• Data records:
* * *
Definition sql_create (rows : list AuthSessionRow) (s : AuthSession) (db_now : DateTime)
  : Result DomainError (list AuthSessionRow) :=
  if existsb (fun r => String.eqb (r_id_hash r) (session_id_hash (as_id_hash s))
                       || is_some_and (fun h => bool_decide (r_handle_hash r = Some (handle_hash_value (ho_handle_hash h))))
                            (as_handoff s)) rows
  then duplicate_key
  else Ok (rows ++ [insert_row s db_now])%list.

(** SELECT .. fetch_optional, then [map_row] and [transpose]. *)
Definition sql_fetch (p : AuthSessionRow -> bool) (rows : list AuthSessionRow)
  : Result DomainError (option AuthSession) :=
  match find p rows with
  | None => Ok None
  | Some r => let? s := map_row r in Ok (Some s)
  end.
Definition sql_find (rows : list AuthSessionRow) (tenant_id : TenantId) (i : AuthSessionIdHash)
  : Result DomainError (option AuthSession) :=
  sql_fetch (fun r => String.eqb (r_id_hash r) (session_id_hash i)
                      && N.eqb (r_tenant_id r) tenant_id) rows.
Definition sql_find_by_handoff (rows : list AuthSessionRow) (tenant_id : TenantId)
  (h : HandoffHandleHash) : Result DomainError (option AuthSession) :=
  sql_fetch (fun r => bool_decide (r_handle_hash r = Some (handle_hash_value h))
                      && N.eqb (r_tenant_id r) tenant_id) rows.

(** UPDATE .. SET id_hash = issued, .. WHERE p: fails when [issued] is the
    primary key of a row it does not match; returns the number of rows it matched. *)
Definition sql_update (p : AuthSessionRow -> bool) (issued : string)
  (set : AuthSessionRow -> AuthSessionRow) (rows : list AuthSessionRow)
  : Result DomainError (list AuthSessionRow * nat) :=
  if existsb (fun r => String.eqb (r_id_hash r) issued && negb (p r)) rows && existsb p rows
  then duplicate_key
  else Ok (map (fun r => if p r then set r else r) rows, length (List.filter p rows)).

(** [updated_at] is ON UPDATE CURRENT_TIMESTAMP: the database's clock. *)
Definition set_handoff_exchange (db_now : DateTime) (issued : string) (r : AuthSessionRow) : AuthSessionRow := {|
  r_id_hash := issued; r_tenant_id := r_tenant_id r; r_client_id := r_client_id r;
  r_redirect_uri := r_redirect_uri r; r_scope := r_scope r; r_state := r_state r;
  r_nonce := r_nonce r; r_code_challenge := r_code_challenge r;
  r_code_challenge_method := r_code_challenge_method r; r_prompt := r_prompt r;
  r_response_mode := r_response_mode r; r_max_age := r_max_age r;
  r_acr_values := r_acr_values r; r_login_hint := r_login_hint r;
  r_ui_locales := r_ui_locales r; r_handle_hash := None; r_handle_expires_at := None;
  r_authenticated_user_id := r_authenticated_user_id r; r_auth_time := r_auth_time r;
  r_password_verified_at := r_password_verified_at r; r_sso_sid := r_sso_sid r;
  r_authentication_methods := r_authentication_methods r; r_expires_at := r_expires_at r;
  r_created_at := r_created_at r; r_updated_at := to_micros db_now |}.
Definition set_progress (db_now : DateTime) (issued : string) (user : option Uuid) (auth_time pv : option DateTime)
  (sid : option string) (methods : option (list AuthenticationMethod)) (r : AuthSessionRow)
  : AuthSessionRow := {|
  r_id_hash := issued; r_tenant_id := r_tenant_id r; r_client_id := r_client_id r;
  r_redirect_uri := r_redirect_uri r; r_scope := r_scope r; r_state := r_state r;
  r_nonce := r_nonce r; r_code_challenge := r_code_challenge r;
  r_code_challenge_method := r_code_challenge_method r; r_prompt := r_prompt r;
  r_response_mode := r_response_mode r; r_max_age := r_max_age r;
  r_acr_values := r_acr_values r; r_login_hint := r_login_hint r;
  r_ui_locales := r_ui_locales r; r_handle_hash := r_handle_hash r;
  r_handle_expires_at := r_handle_expires_at r;
  r_authenticated_user_id := user; r_auth_time := auth_time;
  r_password_verified_at := pv; r_sso_sid := sid;
  r_authentication_methods := methods; r_expires_at := r_expires_at r;
  r_created_at := r_created_at r; r_updated_at := to_micros db_now |}.

Section sql_saves.
Context {HS : Hashing}.

Definition sql_save_handoff_exchange (rows : list AuthSessionRow) (x : HandoffExchange)
  (db_now : DateTime) : Result DomainError (list AuthSessionRow * bool) :=
  let issued := session_id_hash (issued_hash (hx_rotation x)) in
  let previous := session_id_hash (rot_previous (hx_rotation x)) in
  let? (rows', n) := sql_update
    (fun r => String.eqb (r_id_hash r) previous
              && bool_decide (r_handle_hash r = Some (handle_hash_value (hx_consumed x))))
    issued (set_handoff_exchange db_now issued) rows in
  Ok (rows', Nat.eqb n 1).

Definition sql_save_password_verification (rows : list AuthSessionRow)
  (v : PasswordVerification) (db_now : DateTime) : Result DomainError (list AuthSessionRow) :=
  let issued := session_id_hash (issued_hash (pv_rotation v)) in
  let previous := session_id_hash (rot_previous (pv_rotation v)) in
  let? (rows', _) := sql_update (fun r => String.eqb (r_id_hash r) previous) issued
    (set_progress db_now issued (Some (pv_user_id v)) None
       (Some (to_micros (pv_verified_at v))) None None) rows in
  Ok rows'.

Definition sql_save_authentication (rows : list AuthSessionRow)
  (c : AuthenticationCompletion) (db_now : DateTime) : Result DomainError (list AuthSessionRow) :=
  let issued := session_id_hash (issued_hash (ac_rotation c)) in
  let previous := session_id_hash (rot_previous (ac_rotation c)) in
  let a := ac_authentication c in
  let? (rows', _) := sql_update (fun r => String.eqb (r_id_hash r) previous) issued
    (fun r => set_progress db_now issued (Some (au_user_id a))
                (Some (to_micros (au_auth_time a))) (r_password_verified_at r)
                (au_sso_sid a) (au_methods a) r) rows in
  Ok rows'.
End sql_saves.

Definition sql_delete (rows : list AuthSessionRow) (i : AuthSessionIdHash) : list AuthSessionRow :=
  List.filter (fun r => negb (String.eqb (r_id_hash r) (session_id_hash i))) rows.
Definition sql_delete_expired (rows : list AuthSessionRow) (now : DateTime)
  : list AuthSessionRow * nat :=
  (List.filter (fun r => negb (r_expires_at r <=? to_micros now)%Z) rows,
   length (List.filter (fun r => (r_expires_at r <=? to_micros now)%Z) rows)).

(** ** The in-memory repository *)

(** [InMemoryAuthSessions::rewrite]: the first row with the id, if any. *)
Fixpoint mem_rewrite (previous : AuthSessionIdHash)
  (f : AuthSessionParts -> AuthSessionParts) (rows : list AuthSession) : list AuthSession * bool :=
  match rows with
  | [] => ([], false)
  | s :: rest =>
      if decide (as_id_hash s = previous) then (reconstitute (f (to_parts s)) :: rest, true)
      else let '(rest', b) := mem_rewrite previous f rest in (s :: rest', b)
  end.
Definition mem_create (rows : list AuthSession) (s : AuthSession) : list AuthSession :=
  (rows ++ [s])%list.
Definition mem_find (rows : list AuthSession) (tenant_id : TenantId) (i : AuthSessionIdHash)
  : option AuthSession :=
  find (fun s => N.eqb (as_tenant_id s) tenant_id && bool_decide (as_id_hash s = i)) rows.
Definition mem_find_by_handoff (rows : list AuthSession) (tenant_id : TenantId)
  (h : HandoffHandleHash) : option AuthSession :=
  find (fun s => N.eqb (as_tenant_id s) tenant_id
                 && bool_decide (ho_handle_hash <$> as_handoff s = Some h)) rows.

Definition parts_exchanged (issued : AuthSessionIdHash) (p : AuthSessionParts)
  : AuthSessionParts := {|
  ap_id_hash := issued; ap_tenant_id := ap_tenant_id p; ap_request := ap_request p;
  ap_handle_hash := None; ap_handle_expires_at := None;
  ap_authenticated_user_id := ap_authenticated_user_id p; ap_auth_time := ap_auth_time p;
  ap_password_verified_at := ap_password_verified_at p; ap_sso_sid := ap_sso_sid p;
  ap_authentication_methods := ap_authentication_methods p; ap_expires_at := ap_expires_at p;
  ap_created_at := ap_created_at p; ap_updated_at := ap_updated_at p |}.
Definition parts_progress (issued : AuthSessionIdHash) (user : option Uuid)
  (auth_time pv : option DateTime) (sid : option string)
  (methods : option (list AuthenticationMethod)) (p : AuthSessionParts) : AuthSessionParts := {|
  ap_id_hash := issued; ap_tenant_id := ap_tenant_id p; ap_request := ap_request p;
  ap_handle_hash := ap_handle_hash p; ap_handle_expires_at := ap_handle_expires_at p;
  ap_authenticated_user_id := user; ap_auth_time := auth_time;
  ap_password_verified_at := pv; ap_sso_sid := sid;
  ap_authentication_methods := methods; ap_expires_at := ap_expires_at p;
  ap_created_at := ap_created_at p; ap_updated_at := ap_updated_at p |}.

Section mem_saves.
Context {HS : Hashing}.

Definition mem_save_handoff_exchange (rows : list AuthSession) (x : HandoffExchange)
  : list AuthSession * bool :=
  let rotation := hx_rotation x in
  if existsb (fun s => bool_decide (as_id_hash s = rot_previous rotation)
                       && bool_decide (ho_handle_hash <$> as_handoff s = Some (hx_consumed x))) rows
  then mem_rewrite (rot_previous rotation) (parts_exchanged (issued_hash rotation)) rows
  else (rows, false).
Definition mem_save_password_verification (rows : list AuthSession) (v : PasswordVerification)
  : list AuthSession :=
  let rotation := pv_rotation v in
  (mem_rewrite (rot_previous rotation)
     (parts_progress (issued_hash rotation) (Some (pv_user_id v)) None
        (Some (pv_verified_at v)) None None) rows).1.
Definition mem_save_authentication (rows : list AuthSession) (c : AuthenticationCompletion)
  : list AuthSession :=
  let rotation := ac_rotation c in
  let a := ac_authentication c in
  (mem_rewrite (rot_previous rotation)
     (fun p => parts_progress (issued_hash rotation) (Some (au_user_id a))
                 (Some (au_auth_time a)) (ap_password_verified_at p)
                 (au_sso_sid a) (au_methods a) p) rows).1.
End mem_saves.
Definition mem_delete (rows : list AuthSession) (i : AuthSessionIdHash) : list AuthSession :=
  List.filter (fun s => negb (bool_decide (as_id_hash s = i))) rows.
Definition mem_delete_expired (rows : list AuthSession) (now : DateTime) : list AuthSession * nat :=
  let rows' := List.filter (fun s => negb (session_is_expired_at s now)) rows in
  (rows', (length rows - length rows')%nat).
* * *
All lines carrying the word "Uuid" must be copied from the data above.

Definition set_progress (db_now : DateTime) (issued : string) (user : option Uuid) (auth_time pv : option DateTime)
Definition parts_progress (issued : AuthSessionIdHash) (user : option Uuid)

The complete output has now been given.